Local Natives: Tiny Desk Concert
Around this time last spring, the NPR Music staff sat around talking about bands we wanted to book for our daytime party at South by Southwest 2010. Those discussions get fairly heated: We're all pulling for our favorites, so coming to a consensus about a band can be as difficult as agreeing on a pizza topping. One band we all got behind pretty quickly was Local Natives.
Since the group's set at SXSW, it's been fun watching Local Natives flourish from a little-known opening act to one of the breakout artists of 2010. The band's well-deserved rise culminated in headlining shows, a prominent gig at Bonnaroo and an album, Gorilla Manor, that found its way onto many best-of-the-year lists. We caught up with Local Natives again late last year, near the end of a tour, and invited the group to the NPR Music offices for a stirring acoustic set behind the Tiny Desk.

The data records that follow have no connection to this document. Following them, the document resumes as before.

(* ===== verification/Requests.v ===== *)
(** The approval queue: [crates/secrets/src/requests].

    Requests wait for their turn at the hardware token, one decrypt is in
    flight at a time, and a request that was denied or timed out can no longer
    be completed.  Instants are arguments: the source reads the clock at each
    call, and [deny] reads it itself. *)

From stdpp Require Import prelude strings list.
From Stdlib Require Import ZArith Lia Ascii.
From S2P Require Import Prelude Text Wire Secret Grants.

Local Open Scope string_scope.

(** * Data *)
Definition RequestId : Type := Z.
Bind Scope Z_scope with RequestId.

Module RequestState.

Inductive RequestState : Type := Pending | Decrypting | Granted | Denied | TimedOut | Failed.

#[global] Instance RequestState_eq_dec : EqDecision RequestState.
Proof. solve_decision. Defined.

End RequestState.
Notation RequestState := RequestState.RequestState.

Record QueueLimits : Type := { cooldown : Z; ttl : Z; max_pending_per_scope : Z }.

Record PendingRequest : Type := {
  r_id : RequestId; r_scope : Scope; r_key : string; r_state : RequestState;
  r_generation : Z; r_created : Z; r_requested_ttl : option Z;
}.

Record Queue : Type := {
  requests : list PendingRequest; limits : QueueLimits; next_id : Z;
  q_generation : Z; inflight : option RequestId; last_finished : option Z;
}.

Definition Queue_new (l : QueueLimits) : Queue :=
  {| requests := []; limits := l; next_id := 1; q_generation := 0;
     inflight := None; last_finished := None |}.

Definition set_requests (q : Queue) (l : list PendingRequest) : Queue :=
  {| requests := l; limits := limits q; next_id := next_id q; q_generation := q_generation q;
     inflight := inflight q; last_finished := last_finished q |}.
(** C16: what LOCK does.  At once all cached values, receipts and capability
    grants are gone and the epoch has moved on; a decrypt that was running has
    its process group killed and its request denied.  A job taken before the
    LOCK, also one whose process had not started and may still start, installs
    nothing: whatever happens after the LOCK until that job finishes, and
    whatever its decrypt returns, its finish adds no value and no event. *)
Theorem lock_revokes_all {P} instance boot config l (actions : list (action (P:=P))) w caller :
  (Z.of_nat (length actions) + 1 < u64_max)%Z →
  let s := run (Sys_new instance boot config l) actions in
  let s' := step s (ARequest w caller Lock) in
  st_grants (s_state s') = [] ∧ st_receipts (s_state s') = [] ∧ st_capability_grants (s_state s') = [] ∧
  st_lock_epoch (s_state s') = (st_lock_epoch (s_state s) + 1)%Z ∧ st_active_decrypt (s_state s') = None ∧
  (∀ a, st_active_decrypt (s_state s) = Some a →
     (lock (s_state s) (w_clock w 0)).2 = [ad_process_group a] ∧
     ∀ x, state_of (st_queue (s_state s)) (ad_id a) = Some x → is_active x = true →
       state_of (st_queue (s_state s')) (ad_id a) = Some RequestState.Denied) ∧
  ∀ j more w' decrypted, s_job s = Some j →
    (Z.of_nat (length actions) + 1 + Z.of_nat (length more) < u64_max)%Z → s_job (run s' more) = Some j →
    let after := step (run s' more) (AFinish w' decrypted) in
    st_grants (s_state after) = st_grants (s_state (run s' more)) ∧ s_history after = s_history (run s' more).
Proof.
  intros Hlen s s'. pose proof (inv_run 0 _ actions (inv_new instance boot config l) ltac:(lia)) as Hinv. fold s in Hinv.
  pose proof (inv_step _ _ (ARequest w caller Lock) Hinv ltac:(lia)) as Hinv'. fold s' in Hinv'.
  pose proof (lock_effect (s_state s) (w_clock w 0)) as (H1 & H2 & H3 & H4 & H5 & _).
  assert (s_state s' = (lock (s_state s) (w_clock w 0)).1.1) as Es'.
  { unfold s'. cbn [step dispatch_now]. by destruct (lock (s_state s) (w_clock w 0)) as [[??]?]. }
  rewrite Es'. cbv zeta in *.
  assert (saturating_add_u64 (st_lock_epoch (s_state s)) 1 = st_lock_epoch (s_state s) + 1)%Z as Hsat.
  { unfold saturating_add_u64. pose proof (inv_epoch _ _ Hinv). lia. }
  rewrite Hsat in H5. split_and!; [done..| |].
  - intros a Ha. unfold lock. cbn [set_epoch set_receipts set_grants st_active_decrypt st_queue]. rewrite Ha.
    split; [done|]. intros x Hx Hact. cbn [fst set_queue set_active st_queue]. by eapply state_of_end_early.
  - intros j more w' decrypted Hj Hm Hjob. destruct (run_forward _ s' more Hinv' ltac:(lia)) as [Hep _].
    pose proof (inv_run _ s' more Hinv' ltac:(lia)) as Hinv2. destruct (inv_job _ _ Hinv j Hj) as [Hje _].
    destruct (inv_desk _ _ Hinv2) as [Hids _]. cbn [d_queue] in Hids.
    destruct (finish_after_lock w' (s_state (run s' more)) j decrypted Hids) as [Hf1 Hf2].
    { rewrite Es' in Hep. lia. }
    cbn [step]. rewrite Hjob. destruct (finish_job w' (s_state (run s' more)) j decrypted) as [[st' b] killed].
    cbn [fst snd s_state s_history] in *. subst b. split; [done|]. by destruct decrypted.
Qed.

Definition demo_job : Job :=
  {| j_id := 1; j_scope := Session demo_token; j_key := "K"; j_generation := 1; j_lock_epoch := 0;
     j_requested_ttl := None |}.

(** The job of [demo_actions] is taken, LOCK comes, and only then its process
    starts and yields its value. *)
Lemma lock_revokes_all_witness :
  let s' := step (demo_run (take 5 demo_actions)) (ARequest (demo_world 44) 2%Z Lock) in
  let before := run s' [AStart 77] in
  let after := step before (AFinish (demo_world 50) (Ok demo_decrypted)) in
  st_active_decrypt (s_state before) = Some {| ad_id := 1; ad_process_group := 77 |} ∧
  st_grants (s_state after) = st_grants (s_state before) ∧ s_history after = s_history before.
Proof.
  destruct (lock_revokes_all "abc" "boot" demo_config demo_limits (take 5 demo_actions) (demo_world 44) 2%Z)
    as (_ & _ & _ & _ & _ & _ & H); [by vm_compute|].
  cbv zeta. split; [vm_compute; reflexivity|].
  apply (H demo_job [AStart 77] (demo_world 50) (Ok demo_decrypted)); vm_compute; reflexivity.
Defined.

(** C8: an installed grant lives exactly as long as granted.  When a job
    installs at instant [t], the value is readable by its scope under its key
    from then on exactly while the requested lifetime, capped by the
    configured ceiling, or the default when none was requested, has not
    passed. *)
Theorem installed_grant_lifetime {P} w (st : State (P:=P)) j dec st' killed now :
  finish_job w st j (Ok dec) = (st', true, killed) → (w_clock w 2 <= now)%Z →
  Table.lookup (st_grants st') (j_scope j) (j_key j) now =
  if (now - w_clock w 2 <? match j_requested_ttl j with
                           | None => max_grant (st_config st)
                           | Some secs => Z.min (Time.from_secs secs) (max_requested_grant (st_config st))
                           end)%Z
  then Some (dec_value dec, dec_source dec, dec_identity dec) else None.
Proof.
  unfold finish_job. pose proof (kill_active_frame st (j_id j)) as (_ & _ & _ & _ & _ & Ec).
  destruct (kill_active st (j_id j)) as [st0 k0]. cbn [fst] in *. cbv zeta.
  match goal with |- context [complete ?q ?i ?g ?t] => destruct (complete q i g t) as [q2 [|]] end; [|done].
  intros [= <- <-] Hnow. simpl.
  assert (st_config (if negb (st_lock_epoch st0 =? j_lock_epoch j)%Z || negb (session_is_active w st0 (j_scope j))
    then set_queue st0 (Requests.deny (st_queue st0) (j_id j) (w_clock w 0)).1 else st0) = st_config st) as Hcfg
    by (by case_match).
  rewrite Hcfg. unfold Table.lookup, Table.insert. rewrite find_app, find_retain_none.
  2: { intros g Hg. apply andb_true_iff in Hg as [-> _]. done. }
  simpl. unfold Table.grant_for, Table.grant_fresh. simpl.
  rewrite !bool_decide_eq_true_2 by done. simpl. unfold effective_grant_ttl, Time.duration_since.
  rewrite Z.max_l by lia. by destruct (_ <? _)%Z.
Qed.

Lemma installed_grant_lifetime_witness :
  Table.lookup (st_grants (s_state (demo_run (take 7 demo_actions)))) (Session demo_token) "K" 1000 =
  Some ("s3cret", "main", dec_identity demo_decrypted).
Proof.
  apply (installed_grant_lifetime (demo_world 50) (s_state (demo_run (take 6 demo_actions))) demo_job demo_decrypted
    (s_state (demo_run (take 7 demo_actions))) [77%Z] 1000).
  - by vm_compute.
  - by vm_compute.
Defined.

The L.A.-based quintet — Taylor Rice, Kelcey Ayers, Ryan Hahn, Andy Hamm and Matt Frazier — plays buoyant, infectious songs that brim with sunny melodies and three-part harmonies sung with gentle grace. Local Natives' joyful mix of inventive indie-rock arrangements, clattering Afrobeat rhythms and euphoric chamber-pop harmonies may be what invites listeners in, but the lyrics contain just as much depth and nuance.
The band's yearning set-closer, the soaring "Airplanes," is dedicated to Ayers' deceased pilot grandfather, and the song practically bursts with evocative images — a desk, a set of chopsticks from Japan, a worn encyclopedia — that help listeners piece together what the man was like. When performed in such an intimate and unadorned performance space, that catchy and contemplative song highlights the strength of Local Natives' songwriting and musicianship. It also points to a promising future.